Leadership Development and Discipleship
Central to the success of this strategy is the development of strong healthy stack pole (equipping) churches. We understand that foundational to this process is developing strong healthy Christ-followers and servant leaders in our congregations. Therefore, it is incumbent on us to develop ways to help churches: disciple those who have come to know Jesus as Savior and Lord; discover those disciples with leadership potential; and invest in these leaders so that they can train others. As we visualize of this concept it might be helpful to think of the high school coach verses a college coach. A college coach searches the nation for the best talent. However, high school coaches must work with what they have. High school coaches who are most successful work with the junior high coaches to identify talented young athletes and equip them to become stars when they reach high school. The very best programs collaborate with those at the elementary school level to help these teachers know how to begin developing young athletes for excellence. Similarly, we seek to encourage the churches in the development of committed disciples and leaders in the pursuit of the Great Commission. The Cluster Facilitator will work with the leadership of the cluster to facilitate this process. Special attention will be given to training and equipping pastors of stack pole (equipping) churches who will equip and mentor the leadership of the small groups and congregations in the surrounding communities.
At the core of the BCI strategy is to start new congregations while strengthening existing ones. Often new congregations impact lostness more effectively than older ones. One reason is that newer churches are aggressively penetrating the edges of darkness. There remains much need for the expansion of Christ’s kingdom in Iowa. Forty-eight counties in Iowa do not have any BCI presence. Another 22 counties have smaller congregations and many of these are actually on the geographic edge of the county potentially leaving much of the county unreached. From this perspective, 70 of the 99 counties in Iowa have little or no BCI presence. In addition, many in larger cities have little access to BCI churches. Another statistic would indicate that as much as 77% of the population of Iowa is not part of an evangelical community. That figure may actually be much higher. Therefore we should focus a large part of our resources (time, money, energy, personnel, etc.) on church planting.
We must keep our eyes focused on the fields that are “white unto harvest” and listen to hear the Spirit calling out those who will minister in those fields. Developing partnerships so congregations can see and participate in what is happening in other places allows us to encourage one another, and learn from one another as we listen to what the Spirit says to the churches. Keeping the focus on the needs, spiritual and physical, both within the State and outside its borders keeps us challenged with the unfinished task and keeps our congregations from becoming inwardly focused. Finally, we must understand that regardless of size and resources every church can engage its community with the love of Christ.
· Promote the organic development of church groupings referred to as “clusters” in this document.

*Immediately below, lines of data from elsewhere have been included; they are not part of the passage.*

Lemma generate_monotone_circuit_checks_transitions_witness :
  exists b,
    generate_monotone_circuit Sample.fibonacci_air Sample.fibonacci_constraints
    = Ok b
    /\ (b = true <->
        forall i j x y poly,
          air_computational_trace Sample.fibonacci_air !! i = Some x ->
          air_computational_trace Sample.fibonacci_air !! S i = Some y ->
          (j < Z.to_nat (air_w Sample.fibonacci_air))%nat ->
          Sample.fibonacci_constraints !! j = Some poly ->
          poly (x ++ y) = 0).
Proof.
  apply (generate_monotone_circuit_checks_transitions Sample.fibonacci_air
           Sample.fibonacci_constraints).
  - repeat split; repeat constructor.
  - simpl. lia.
  - simpl. lia.
Defined.

(** A broken transition is found: with the second constraint replaced by
    [Y_2 - X_1] the circuit is [False]. *)
Example fibonacci_circuit_fails :
  generate_monotone_circuit Sample.fibonacci_air
    [fun inputs => nth 2 inputs 0 - nth 1 inputs 0;
     fun inputs => nth 3 inputs 0 - nth 0 inputs 0]
  = Ok false.
Proof. reflexivity. Qed.

(** A computed trace satisfies the transition constraints. On an object
    whose [computational_trace] and [output] are what
    [get_computational_trace(inp, T, width, step_polys)] returns, with
    [T >= 1], [width >= 1] step polynomials and an input of [width]
    entries, [generate_monotone_circuit] returns [True] when the constraint
    [polys[j]] vanishes at every pair of states of [width] entries whose
    second has [step_polys[j]] of the first as entry [j] (as
    [Y_j - step_polys[j](X)] does). *)
Theorem generate_monotone_circuit_on_computed_trace (self : AIR)
    (polys : list Air.StepPoly) :
  1 <= air_T self ->
  1 <= air_width self ->
  air_w self = air_width self ->
  Z.of_nat (length (air_step_polys self)) = air_width self ->
  Z.of_nat (length (air_inp self)) = air_width self ->
  Z.of_nat (length polys) = air_width self ->
  Air.get_computational_trace (air_inp self) (air_T self) (air_width self)
                              (air_step_polys self)
  = Ok (air_computational_trace self, air_output self) ->
  (forall j poly step x y,
     polys !! j = Some poly -> air_step_polys self !! j = Some step ->
     Z.of_nat (length x) = air_width self -> y !! j = Some (step x) ->
     poly (x ++ y) = 0) ->
  generate_monotone_circuit self polys = Ok true.
Proof.
  intros HT Hw Hww Hsteps Hinp Hpolys Htrace Hconstr.
  destruct (computed_trace_shape self HT Hww Hsteps Hinp Htrace) as [Htr Hwf].
  rewrite (generate_monotone_circuit_eq self Hwf polys) by (rewrite ?Hww; lia).
  f_equal. apply forallb_forall. intros i Hi. apply in_seq in Hi.
  destruct (lookup_lt_is_Some_2 (air_computational_trace self) i) as [x Hx];
    [rewrite (wf_length self Hwf); lia |].
  assert (Hy : air_computational_trace self !! S i
               = Some (air_next (air_step_polys self) x)).
  { rewrite Htr in Hx |- *.
    apply (orbit_lookup_S (fun _ => air_next (air_step_polys self)) _ 0 _ i x);
      [lia | exact Hx]. }
  rewrite Hx, Hy. cbn [default from_option id].
  unfold transition_holds. apply forallb_forall. intros j Hj. apply in_seq in Hj.
  destruct (lookup_lt_is_Some_2 polys j ltac:(lia)) as [poly Hpoly].
  destruct (lookup_lt_is_Some_2 (air_step_polys self) j ltac:(lia)) as [step Hstep].
  unfold Air.StepPoly in *. rewrite Hpoly. apply Z.eqb_eq.
  apply (Hconstr j poly step x _ Hpoly Hstep).
  { rewrite (wf_state_length self Hwf i x Hx). lia. }
  unfold air_next. change (map ?f ?l) with (f <$> l).
  rewrite list_lookup_fmap. unfold Air.StepPoly in *. now rewrite Hstep.
Qed.

Lemma generate_monotone_circuit_on_computed_trace_witness :
  generate_monotone_circuit Sample.fibonacci_air Sample.fibonacci_constraints
  = Ok true.
Proof.
  apply (generate_monotone_circuit_on_computed_trace Sample.fibonacci_air
           Sample.fibonacci_constraints).
  - simpl. lia.
  - simpl. lia.
  - reflexivity.
  - reflexivity.
  - reflexivity.
  - reflexivity.
  - reflexivity.
  - intros [|[|j]] poly step x y Hp Hs Hx Hy; simpl in Hp, Hs; try discriminate.
    + injection Hp as <-. injection Hs as <-.
      destruct x as [|x0 [|x1 [|]]]; simpl in Hx; try lia.
      destruct y as [|y0 y]; simpl in *; try discriminate.
      injection Hy as ->. lia.
    + injection Hp as <-. injection Hs as <-.
      destruct x as [|x0 [|x1 [|]]]; simpl in Hx; try lia.
      destruct y as [|y0 [|y1 y]]; simpl in *; try discriminate.
      injection Hy as ->. lia.
Defined.

End AirClass.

· Develop at least one strong healthy BCI congregation in every county in Iowa and among every neighborhood of 10,000.
· Assist in developing stack pole churches whose leadership takes responsibility for reaching the surrounding communities.
· Reaffirm the goal of 200 churches by 2020 – this would mean one church for every 10,000 people in metropolitan areas (1.1 million divided by 10,000 equals 110) and a church within thirty minutes’ drive in the approximately 90 rural, semi-rural, semi-urban counties in Iowa.
· Development of a leadership pipeline or farm club which will provide leaders and pastors for the churches and new church plants. This means developing a strategy and process promoting Iowans reaching Iowa.